In love but have a crush?

iVillage Member
Registered: 02-15-2012
In love but have a crush?
5
Wed, 02-15-2012 - 3:44pm

I have been with my boyfriend for about a year now. We have been inseparable since we met. I truly believed that I found the man I would spend the rest of my life with. However, about a month ago things went from being perfect to being miserable overnight. He is one of the most laid back people I have ever met, which someone has to be date me, I am a bit of a narotic perfectionist. I don't think he has ever once even raised his voice around me, directed at me or anyone else. However, the problems all started when he began to dramatically increase the amount of marijuana he would smoke. I told him that this was a deal breaker for me, and it had to stop. From there, about three weeks ago, we pretty have been in a nonstop fight, and I mean and all out screaming war. I don't necessarily scream myself, but when I get frustrated my voice does get loud.
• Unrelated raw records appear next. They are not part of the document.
(* ===== verification/Upgrade.v ===== *)
(** * Upgrade: day-2 edits of a workload cluster

    Models [lib/upgrade.ts], [lib/scale.ts] and [lib/cluster-patch.ts] of the
    Kubernetes agent: which version changes are allowed, and the JSON patch an
    edit of the topology becomes. What the API server does with a patch is the
    interface [JsonPatch]. *)

From S2P Require Import Prelude JsString Digits Effects.
Open Scope Z_scope.

(** ** Versions *)

Record K8sVersion := { major : Z; minor : Z; patch : Z }.

(** [K8S_VERSION_PATTERN.exec] *)
Definition version_groups (version : string) : option (string * string * string) :=
  match version with
  | String v r =>
      if char_is v "v" then
        match split_on "." r with
        | [a; b; c] => if every all_digits [a; b; c] then Some (a, b, c) else None
        | _ => None
        end
      else None
  | EmptyString => None
  end.

Definition parseK8sVersion (version : string) : option K8sVersion :=
  (λ '(a, b, c), {| major := digits_val a; minor := digits_val b; patch := digits_val c |})
    <$> version_groups (trim version).

(** [x || y] on numbers. *)
Definition or_Z (x y : Z) : Z := if truthy_Z x then x else y.

Definition compareK8sVersions (a b : K8sVersion) : Z :=
  or_Z (or_Z (major a - major b) (minor a - minor b)) (patch a - patch b).

(** The text of the arrow in the messages. *)
Definition arrow : string := " → ".
(* ===== verification/EndpointPin.v ===== *)
(** * EndpointPin: a fixed API endpoint for a workload cluster

    Models [lib/endpoint-pin.ts] of the Kubernetes agent: the ClusterClass
    variable and patch that carry the address, the manifest with the endpoint
    pinned, and the diagnosis of clusters that were not. Documents are JSON
    values; an optional chain reads as absence. *)

From S2P Require Import Prelude JsString Effects Upgrade CapiStatus AgentProjects.

Definition ENDPOINT_VARIABLE : string := "incendioControlPlaneHost".
Definition ENDPOINT_PATCH : string := "incendioControlPlaneEndpoint".
Definition LB_PROFILE : string := "incendio-lb".
Definition DEFAULT_INFRA_API : string := "infrastructure.cluster.x-k8s.io/v1alpha2".

(** ** JSON objects *)

Definition jlist (j : option Json) : option (list Json) := match j with Some (JArr l) => Some l | _ => None end.
(** [x?.name === name] *)
Definition is_named (name : string) (j : Json) : bool := bool_decide (jstr (jget "name" j) = Some name).
(** [{ ...x, key: v }] *)
Definition jset (key : string) (v j : Json) : Json :=
  match j with JObj l => JObj (map_set l key v) | _ => JObj [(key, v)] end.

(** ** The ClusterClass *)

Definition endpoint_variable : Json :=
  JObj [("name", JStr ENDPOINT_VARIABLE); ("required", JBool false);
        ("schema", JObj [("openAPIV3Schema", JObj [("type", JStr "string");
           ("description", JStr "IPv4 address of the control plane endpoint, pinned on the lxc/oci load balancer by the Incendio agent")])])].

Definition newline : string := String (Ascii.ascii_of_nat 10) EmptyString.

Definition endpoint_patch (templateRef : option Json) : Json :=
  JObj [("name", JStr ENDPOINT_PATCH); ("description", JStr "Control plane endpoint pinned by the Incendio agent");
        ("enabledIf", JStr ("{{ if ." +++ ENDPOINT_VARIABLE +++ " }}true{{ end }}"));
        ("definitions", JArr [JObj
          [("selector", JObj [("apiVersion", JStr (default DEFAULT_INFRA_API (jstr (templateRef ≫= jget "apiVersion"))));
                              ("kind", JStr (default "LXCClusterTemplate" (jstr (templateRef ≫= jget "kind"))));
                              ("matchResources", JObj [("infrastructureCluster", JBool true)])]);
           ("jsonPatches", JArr [JObj [("op", JStr "add"); ("path", JStr "/spec/template/spec/controlPlaneEndpoint");
              ("valueFrom", JObj [("template", JStr ("host: {{ ." +++ ENDPOINT_VARIABLE +++ " | quote }}" +++ newline +++ "port: 6443"))])]])]])].

(** An [add] operation: the path and the value. *)
Record AddOp := { add_path : string; add_value : Json }.

(** Appends to a list of the class, or makes it. *)
Definition append_op (list_ : option (list Json)) (key : string) (v : Json) : AddOp :=
  match list_ with
  | Some _ => {| add_path := "/spec/" +++ key +++ "/-"; add_value := v |}
  | None => {| add_path := "/spec/" +++ key; add_value := JArr [v] |}
  end.

Definition class_list (cc : Json) (key : string) : option (list Json) := jlist (jget "spec" cc ≫= jget key).

Definition has_named (name : string) (l : option (list Json)) : bool := match l with Some l => some (is_named name) l | None => false end.

Definition classEndpointPatch (cc : Json) : list AddOp :=
  let templateRef := (jget "spec" cc ≫= jget "infrastructure") ≫= jget "templateRef" in
  (if has_named ENDPOINT_VARIABLE (class_list cc "variables") then []
   else [append_op (class_list cc "variables") "variables" endpoint_variable])
  ++ (if has_named ENDPOINT_PATCH (class_list cc "patches") then []
      else [append_op (class_list cc "patches") "patches" (endpoint_patch templateRef)]).

Definition apply_add (spec : Json) (op : AddOp) : Json :=
  let parts := split_on "/" (add_path op) in
  match parts !! 2%nat with
  | Some key =>
      if truthy_str key then
        let l := default [] (jlist (jget key spec)) in
        jset key (if bool_decide (parts !! 3%nat = Some "-") then JArr (l ++ [add_value op]) else add_value op) spec
      else spec
  | None => spec
  end.

Definition applyClassPatch (doc : Json) (ops : list AddOp) : Json :=
  jset "spec" (foldl apply_add (default (JObj []) (jget "spec" doc)) ops) doc.

(** ** The manifest *)

Definition is_cluster (d : Json) : bool := bool_decide (jstr (jget "kind" d) = Some "Cluster").
Definition clusterDoc (docs : list Json) : option Json := js_find is_cluster docs.

Definition topology_of (d : Json) : option Json := jget "spec" d ≫= jget "topology".

Definition clusterClassName (docs : list Json) : option string :=
  jstr (((clusterDoc docs ≫= topology_of) ≫= jget "classRef") ≫= jget "name").

Inductive LbKind := lxc | oci.
Definition kind_text (k : LbKind) : string := match k with lxc => "lxc" | oci => "oci" end.

Definition haproxyLoadBalancer (docs : list Json) : option (LbKind * Json) :=
  let lb := (jlist ((clusterDoc docs ≫= topology_of) ≫= jget "variables") ≫= js_find (is_named "loadBalancer")) ≫= jget "value" in
  let pick k := lb ≫= λ j, (λ spec, (k, match spec with JNull => JObj [] | s => s end)) <$> jget (kind_text k) j in
  match pick lxc with Some r => Some r | None => pick oci end.

(** [spec.profiles], or the default profile when there is none. *)
Definition lb_profiles (spec : Json) : list string :=
  match jlist (jget "profiles" spec) with
  | Some ((_ :: _) as l) => omap (λ j, jstr (Some j)) l
  | _ => ["default"]
  end.

Definition with_profile (spec : Json) (profile : string) : Json :=
  let profiles := lb_profiles spec in
  jset "profiles" (JArr (JStr <$> (if includes profiles profile then profiles else profiles ++ [profile]))) spec.

Definition pinned_variables (kind : LbKind) (spec : Json) (host profile : string) (variables : list Json) : list Json :=
  let loadBalancer := JObj [(kind_text kind, with_profile spec profile)] in
  ((λ v, if is_named "loadBalancer" v then jset "value" loadBalancer v else v)
     <$> js_filter (λ v, negb (is_named ENDPOINT_VARIABLE v)) variables)
  ++ [JObj [("name", JStr ENDPOINT_VARIABLE); ("value", JStr host)]].

(** The cluster document is replaced where it is. *)
Fixpoint replace_cluster (pinned : Json) (docs : list Json) : list Json :=
  match docs with
  | [] => []
  | d :: docs => if is_cluster d then pinned :: docs else d :: replace_cluster pinned docs
  end.

Definition pinEndpoint (docs : list Json) (host profile : string) : option (list Json) :=
  match haproxyLoadBalancer docs, clusterDoc docs, clusterDoc docs ≫= topology_of with
  | Some (kind, spec), Some cluster, Some topology =>
      let variables := pinned_variables kind spec host profile (default [] (jlist (jget "variables" topology))) in
      let pinned := jset "spec" (jset "topology" (jset "variables" (JArr variables) topology)
                                   (default (JObj []) (jget "spec" cluster))) cluster in
      Some (replace_cluster pinned docs)
  | _, _, _ => None
  end.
Regardless, for two weeks straight all we do is scream at each other. He also calls me names and punches walls/doors when he gets really frustrated. I have been in an abusive relationship before, so I definitely began to distance myself from him because of this behavior. In two weeks we probably spent 3 hours together. About three or four days ago I went over to his apartment to break up with him because I just couldn't take the fighting anymore. I just couldn't bring myself to leave. We talked and I stayed the night. Ever since then, he has been trying so hard to make things better. But, I just feel like something isn't right. I feel this weird tension almost like I have to censor myself so we don't fight, or almost like I am hanging out with my best friend and not my boyfriend. Perhaps I couldn't let go because I have invested so much time and effort into this relationship. In December I traveled to Colombia, South America to meet my boyfriend's family, which was quite a big deal. Not to mention, I am very attached to his parents who live near me. Maybe I am just afraid of change, or afraid of hurting him because I do want him to be my best friend no matter what.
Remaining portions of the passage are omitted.